AES session1

Regional Communications Coordinator Esther Gilbank from the Union of Ontario Indians, providing information packages to participants at the Anishinabek Education System information session at Nbisiing Secondary School in Nipissing First Nation on June 15, 2016.

By Laura Barrios

NIPISSING FIRST NATION—Citizens from Nipissing First Nation gathered at Nbisiing Secondary School for an information session regarding the Anishinabek Nation Education Agreement (ANEA) on Wednesday evening.

The ANEA is the largest self-government agreement in education that Canada has been involved with. The proposed Anishinabek Education System (AES) has been created by Anishinabek for Anishinabek.

Legal counsel Tracey O’Donnell was part of the over 20-year long negotiating process and is now facilitating community information sessions about the ANEA all across Anishinabek Nation territory.

O’Donnell discussed some of the shocking realities that the Anishinabek students are faced with. She stated that the AES will be the hope to “change some of the realities that exist right now for the Anishinaabe today.”

One of the realities that O’ Donnell mentioned is that non-Indigenous students have a 72% graduation rate, whereas First Nations students have 36%. She then drew comparison between the Canadian graduation rates and the Mi’kmaq who have their own education system in place with the average graduation rate of 90%. These numbers are achievable for the Anishinabek students if a culturally appropriate curriculum is implemented. She added that currently, nine out of 10 non-Indigenous students graduate high school; seven out of 10 First Nations students living off reserve graduate high school; and only four out of 10 First Nation students living on reserve graduate high school.

Monique Sawyer,Principal of Nbisiing Secondary School, a school that is an example of how a First Nation education is successful, and she sees firsthand how cultivating and developing a cultural identity is directly correlated to student success.

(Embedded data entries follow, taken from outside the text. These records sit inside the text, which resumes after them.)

(* ===== verification/ArtifactLoad.v ===== *)
(** * ArtifactLoad: loading, verifying and copying a prepared image
    (internal/artifact/artifact.go and copy.go, and LoadManifest of the guest agent)

    An image manifest is read, checked field by field, and every file it names is
    verified against its size and SHA-256; the root filesystem is copied for one run and
    published only if the bytes copied have the recorded digest.  Paths and file status
    are the [FS] class, the copy writes through [Disk]; how a file's bytes are handed out
    by [Read] is the [Reads] class, and the state of the context at every check is an
    argument. *)

From S2P Require Import Prelude GoLib Json JsonFacts GoTime Sha256 GoText JsonUtil JsonText Protocol ProtocolFacts Disk SafeFS Artifact Config.
From Stdlib Require Import Ascii String.

(** The results of reading a file to its end: non-empty chunks, then the end of the file
    or an error. *)
Class Reads := {
  handout : string → list string * option error;
  handout_whole (s : string) : (handout s).2 = None → foldr String.append ""%string (handout s).1 = s
}.

(** [copyContext]: [cancelled k] is [ctx.Err()] at the [k]th check. *)
Section copy_context.
Context {S : Type} (write : S → string → (Z * option error) * S) (cancelled : nat → option error).
Fixpoint copy_loop (k : nat) (chunks : list string) (fin : option error) (total : Z) (s : S) : (Z * option error) * S :=
  match cancelled k with
  | Some e => ((total, Some e), s)
  | None =>
      match chunks with
      | [] => ((total, fin), s)
      | c :: chunks =>
          let '((nw, ew), s) := write s c in
          let total := total + nw in
          match ew with
          | Some e => ((total, Some e), s)
          | None => if nw =? blen c then copy_loop (Datatypes.S k) chunks fin total s
                    else ((total, Some ErrShortWrite), s)
          end
      end
  end.
Definition copyContext (reads : list string * option error) (s : S) : (Z * option error) * S :=
  copy_loop 0 reads.1 reads.2 0 s.
End copy_context.
(** A hash takes every byte. *)
Definition hash_write (s c : string) : (Z * option error) * string := ((blen c, None), (s +:+ c)%string).

Definition Hash : string → string := sha256_hex.
Definition ImageVersion : string := "epoch-image/v1".

Section artifact.
Context {F : Type} `{FS F} `{Reads}.
Variable getwd : result string.

(** From the path up to the root; each round is shorter, so the length bounds them. *)
Fixpoint check_up (fuel : nat) (f : F) (abs p : string) : result unit :=
  match fuel with
  | O => Err (Errorf "unreachable" [])
  | S fuel =>
      let? st := lstat f p in
      fail_if bool_decide (fi_kind st = KSymlink) with Errorf "symlink rejected: %s" [p] ;;
      fail_if (p =?s abs) && negb (bool_decide (fi_kind st = KRegular)) with Errorf "not a regular file: %s" [p] ;;
      if path_dir p =?s p then Ok tt else check_up fuel f abs (path_dir p)
  end.
Definition CheckRegular (f : F) (path : string) : result unit :=
  let? abs := path_abs getwd path in
  do? ValidateNoSymlinks f abs ;;
  check_up (S (String.length abs)) f abs abs.

Definition VerifyFile (f : F) (cancelled : nat → option error) (a : File) : result unit :=
  do? CheckRegular f (f_path a) ;;
  let? (st, data) := open_read f (f_path a) in
  fail_if negb (bool_decide (fi_kind st = KRegular)) || negb (fi_size st =? f_size a)
    with Errorf "artifact size mismatch: %s" [f_path a] ;;
  let '((n, err), h) := copyContext hash_write cancelled (handout (string_take (Z.to_nat (f_size a + 1)) data)) ""%string in
  match err with
  | Some e => Err e
  | None =>
      fail_if negb (n =? f_size a) || (sha256_hex h <>?s f_sha256 a) with Errorf "artifact digest mismatch: %s" [f_path a] ;;
      Ok tt
  end.

Definition resolve (dir path : string) : string := if is_abs path then path_clean path else path_join [dir; path].

Definition check_identity (m : ImageManifest) (id : string) : result unit :=
  fail_if (im_api m <>?s ImageVersion) || (im_id m <>?s id) || (im_arch m <>?s "x86_64") || (im_firecracker m <>?s "1.16.1")
    with Errorf "unsupported or mismatched image/version/architecture identity" [] ;;
  fail_if (g_version (im_agent m) =?s "") || (g_protocol (im_agent m) <>?s Protocol.Version)
          || negb (ValidDigest (g_sha256 (im_agent m))) || negb (ArtifactValidID (w_id (im_workload m)))
          || (w_version (im_workload m) =?s "") || negb (ValidDigest (w_sha256 (im_workload m)))
          || (rc_revision (im_recipe m) =?s "") || (List.length (rc_transformations (im_recipe m)) =? 0)%nat
    with Errorf "incomplete guest/workload/recipe identity" [] ;;
  fail_if (64 <? List.length (rc_transformations (im_recipe m)))%nat
    with Errorf "image recipe has too many transformations" [] ;;
  each (λ change, fail_if (trim_space change =?s "") || (1024 <? blen change)
                    with Errorf "empty image recipe transformation" [] ;; Ok tt) (rc_transformations (im_recipe m)).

“As First Nations people, I believe we must move forward, otherwise, we will remain stagnant in a system that has not effectively addressed the needs of all of our students,” stated Sawyer.  “We have to do what we know is best, based on informed practice.”

Deputy Chief Muriel Sawyer was also in attendance and fully believes that the proposed AES is going to change relationships with the current education bodies and that change will permit Anishinabek students to grow in the local high schools.

“It’s a lot of hard work through a handful of people that believe in a vision and don’t stray from that vision, who continue to work for the outcome in that vision…we can only hope that it’s going to be a favourable vote,” stated Deputy Chief Sawyer. “It’s been such a long time in the making.”

In order to have a successful vote, all eligible voters need to get informed about the proposed AES.

The AES will provide students with an education that will help them build better lives while also gaining a better understanding of what it means to be Anishnaabe with a system designed and governed by the Anishinabek.

For those interested in acquiring further information regarding the Anishinabek Education System, information sessions, or general information, they are encouraged to visit: sayyestoaes.ca or to call 1-877-497-3799.

The vote for the Anishinabek Nation Education Agreement will take place November 28th – December 2nd, 2016.